It's a day every fighter knows is coming. One morning he'll wake up and notice he's a step off: suddenly takedowns he could formerly complete with ease are being stuffed, his punches come a fraction of a second later than intended, strikes he once was able to dodge are now finding a home square on his temple with alarming regularity, and the long, grueling training sessions that mark the life of a fighter seem harder to recover from than ever before. In the end no fighter, even the most superlatively talented, proves to be a match for Father Time.

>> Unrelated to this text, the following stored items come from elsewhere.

(** * uavs_analysis: the predictive-model framework and its evaluator

    A shallow embedding of
      - [scripts/models/abc_predictive_model.py] (class [APredictiveModel]),
      - [scripts/models/base_line_model.py] and [scripts/models/final_model.py],
      - [scripts/tools/tests_maker.py] ([TestsMaker._model_evaluation]) and
        [scripts/tools/battery.py] ([joules2SoC]).

    Numbers are IEEE-754 binary64, as NumPy's [float64]: Rocq's primitive
    floats.  A pandas [DataFrame] is an index of integer labels with an
    ordered list of named columns; Python exceptions are values of [exn]. *)

From Stdlib Require Import String List ZArith Bool Arith Lia.
From Stdlib Require Import Floats Uint63.
Import ListNotations.

Set Warnings "-inexact-float".
Local Open Scope list_scope.

(** ** Exceptions and results *)

Inductive exn : Type :=
| KeyError (label : string)
| ValueError (msg : string)
| IndexError (msg : string)
| RuntimeError (msg : string)
| LinAlgError (msg : string)
| TypeError (msg : string)
| SystemExit (code : Z).

Inductive result (A : Type) : Type :=
| Ok (a : A)
| Raise (e : exn).

Arguments Ok {A} a.
Arguments Raise {A} e.

Definition bind {A B : Type} (r : result A) (k : A -> result B) : result B :=
  match r with
  | Ok a => k a
  | Raise e => Raise e
  end.

Declare Scope result_scope.
Delimit Scope result_scope with result.
Notation "'do' x <- r ; k" := (bind r (fun x => k))
  (at level 10, x name, r at level 100, k at level 200) : result_scope.
Local Open Scope result_scope.

Definition is_ok {A : Type} (r : result A) : bool :=
  match r with Ok _ => true | Raise _ => false end.

(** [mapM f l]: a Python loop that calls [f] on each element in turn and
    stops at the first exception. *)
Fixpoint mapM {A B : Type} (f : A -> result B) (l : list A) : result (list B) :=
  match l with
  | [] => Ok []
  | x :: t => do y <- f x ; do ys <- mapM f t ; Ok (y :: ys)
  end.

(** ** binary64 kernels of NumPy and pandas *)

Module Num.
Local Open Scope float_scope.

Definition float_of_nat (n : nat) : float :=
  PrimFloat.of_uint63 (Uint63.of_Z (Z.of_nat n)).

Definition square (x : float) : float := x * x.

Definition map2 {A B C : Type} (f : A -> B -> C) : list A -> list B -> list C :=
  fix go (l : list A) (r : list B) : list C :=
    match l, r with
    | x :: l', y :: r' => f x y :: go l' r'
    | _, _ => []
    end.

(** [numpy.sum] of a one-dimensional [float64] array is [add.reduce],
    whose inner loop is NumPy's pairwise summation
    ([pairwise_sum] in [loops_utils.h.src]); the order
    of the additions, which rounding makes visible, depends on the length.

    Fewer than eight elements are added from left to right; the empty sum
    is [0]. *)
Definition sum_from (acc : float) (a : list float) : float :=
  fold_left PrimFloat.add a acc.

Definition sum_small (a : list float) : float :=
  match a with
  | [] => 0
  | x :: t => sum_from x t
  end.

(** The unrolled loop: eight accumulators [r], each taking one element of
    every block of eight. *)
Fixpoint add_blocks (r a : list float) (blocks : nat) : list float * list float :=
  match blocks with
  | O => (r, a)
  | S b => add_blocks (map2 PrimFloat.add r (firstn 8 a)) (skipn 8 a) b
  end.

(** From 8 to 128 elements: the accumulators start as the first eight
    elements and take the whole blocks of eight that follow; they are then
    added in pairs, and the elements left over (fewer than eight) are added
    to that sum one by one. *)
Definition sum_block (a : list float) : float :=
  let '(r, rest) := add_blocks (firstn 8 a) (skipn 8 a) (length a / 8 - 1) in
  match r with
  | [r0; r1; r2; r3; r4; r5; r6; r7] =>
      sum_from (((r0 + r1) + (r2 + r3)) + ((r4 + r5) + (r6 + r7))) rest
  | _ => sum_small a
  end.

(** Above 128 elements the array is cut in two, the first part of
    [n / 2] elements rounded down to a multiple of eight, and the sums of
    the two parts are added.  Each part is shorter than the array, so a
    fuel of the length of the array is never used up
    ([pairwise_sum_fuel]). *)
Fixpoint pairwise_sum (fuel : nat) (a : list float) : float :=
  let n := length a in
  if (n <? 8)%nat then sum_small a
  else if (n <=? 128)%nat then sum_block a
  else match fuel with
       | O => sum_block a
       | S fuel' =>
           let n2 := (n / 2 - (n / 2) mod 8)%nat in
           pairwise_sum fuel' (firstn n2 a) + pairwise_sum fuel' (skipn n2 a)
       end.

(** [numpy.sum] of a one-dimensional array (up to the sign of a zero
    sum). *)
Definition np_sum (a : list float) : float := pairwise_sum (length a) a.

(** [numpy.mean] of an array: the sum over the number of elements, [nan]
    for the empty array. *)
Definition np_mean (a : list float) : float :=
  np_sum a / float_of_nat (length a).

Fixpoint cumsum_from (acc : float) (a : list float) : list float :=
  match a with
  | [] => []
  | x :: t => let s := acc + x in s :: cumsum_from s t
  end.

(** [ndarray.cumsum]. *)
Definition np_cumsum (a : list float) : list float :=
  match a with
  | [] => []
  | x :: t => x :: cumsum_from x t
  end.

Definition fillna0 (x : float) : float := if is_nan x then 0 else x.

Definition count_notna (a : list float) : nat :=
  length (filter (fun x => negb (is_nan x)) a).

(** [pandas.core.nanops.nansum] with [skipna=True]: missing entries count
    as [0]. *)
Definition nansum (a : list float) : float := np_sum (map fillna0 a).
(** * ttcBusTracker: route loading and distance lookup

    A shallow embedding of [ttcBusTracker.py] and the properties of its two
    entry points, [BusRoute.__init__] and [GMapsRoute].  The file holds two
    versions of the module, one after the other, between the markers of a
    merge that was never resolved; the embedding follows the first one
    (lines 1-272), the one that groups the stops of a route by heading.

    The network and the XML parser are collaborators of the program: a
    request is a function from the URL to the parsed element tree (or to the
    exception that [urlopen] or [parse] raised).  Python's builtins [float]
    and [str] on floating-point numbers are parameters of the development. *)

From Stdlib Require Import Ascii String ZArith.
From stdpp Require Import base option list strings gmap pretty.

Set Warnings "-clear-no-such-hyp".

(** ** Exceptions and results *)

(** The exceptions the program can raise, each with the text of its
    message, as Python 3.4 words it (the version the module names).
    [NoRouteError] is the program's own class, the others are builtins. *)
Inductive exn :=
  | NoRouteError (msg : string)
  | NameError (msg : string)
  | UnboundLocalError (msg : string)
  | KeyError (msg : string)
  | IndexError (msg : string)
  | TypeError (msg : string)
  | ValueError (msg : string)
  | AttributeError (msg : string)
  | OtherError (msg : string).

Global Instance exn_eq_dec : EqDecision exn.
Proof. solve_decision. Defined.

(** A computation either returns a value or raises. *)
Inductive result (A : Type) :=
  | Ok (a : A)
  | Raise (e : exn).
Arguments Ok {A} a.
Arguments Raise {A} e.

Global Instance result_ret : MRet result := λ A a, Ok a.
Global Instance result_bind : MBind result := λ A B f m,
  match m with
  | Ok a => f a
  | Raise e => Raise e
  end.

Admitting this simple fact - that the human body naturally slows down as we age - has proven to be something of a problem for fighters over the years. Perhaps this shouldn't come as a surprise. It takes a special breed to believe that locking oneself in a cage with an opponent who wants to inflict bodily harm on you is not only a good idea, but a reasonable career choice. Fighters generally aren't the passive types who go gentle into that good night, even when their bodies are screaming at them to retire.
For one thing, the competitive drive that makes one want to take up fighting in the first place leads to a mindset wherein the fighter is perpetually chasing the dragon of victory. What's more, most fighters have spent their entire adult lives fighting; it defines them. How does one adjust to normal life after experiencing the incomparable rush of competing in front of a cheering audience? Perhaps most importantly, an adulthood spent in training camps has left most fighters with few career options after they can no longer earn their daily bread handing out beatdowns. Some might get into coaching after retirement, but very few will be able to make the kind of money they can fighting.
So when that fateful day finally arrives and Father Time is standing across the cage with bad intentions on his mind, is it any wonder some fighters are desperate enough to turn to artificial enhancement in form of testosterone replacement therapy in hopes of fending him off? And make no mistake about it, for all the descriptions of it as a benign "medicine" by Chael Sonnen and other fighters who use it, TRT is artificial enhancement. A normal 35 year old man shouldn't have the testosterone level of a 22 year old. Taking injections of synthetic testosterone may be a legal and entirely valid medical procedure in this country, but it also raises serious ethical questions when a highly skilled martial artist who makes a living punching people in the face takes shots of a hormone that enhances his job performance.
Like, for instance, does a fighter have a right to keep fighting when he feels he can no longer perform at a high level without injecting synthetic hormones? Putting aside the spurious medicinal necessity of these exemptions, does it create an uneven playing field when veteran fighters are allowed to artificially raise their testosterone level to equal that of a 23 year old rookie? What message does it send when the UFC allows therapeutic use exemptions while the NFL, NBA, and MLB all forbid them? Ultimately who bears the onus of responsibility here: state athletic commissions, the UFC, fighters, fans, or all of the above?
Which brings me to an interview TRT recipient Forrest Griffin gave on Monday's MMA Hour. In it he revealed to MMAFighting.com's Ariel Helwani that he interpreted Dana White's statement last August that he should retire as his "own personal 'Do you want to be a f------ fighter?' speech." Griffin admitted that while he no longer views himself as a top light heavyweight contender, he still very much wants to be a f------ fighter.
"What else am I supposed to do? I have no other skills. I enjoy doing this," Griffin said. "There's nothing I'd really rather do, you know?"
I'd like to say I do know, but I suspect I can't really understand what it feels like to be 33 years old and faced with the reality that my best professional years are behind me until I've experienced it. This is the reality Forrest Griffin is now faced with. The same man who along with Stephan Bonnar made many of us fall in love with the sport in a battle for the ages seven years ago is now past his prime and fighting on borrowed time.
Unfortunately, the price of this borrowed time is the integrity of the sport. As long as fighters seek TUE's, state athletic commissions and the UFC allow them, and as long as fans turn a blind eye when their favorite fighters turn to artificial enhancement, the sport of mixed martial arts will deserve its spot on the fringes of the mainstream. Which is a shame, because all of the clean fighters who make this such an addicting sport to follow deserve better.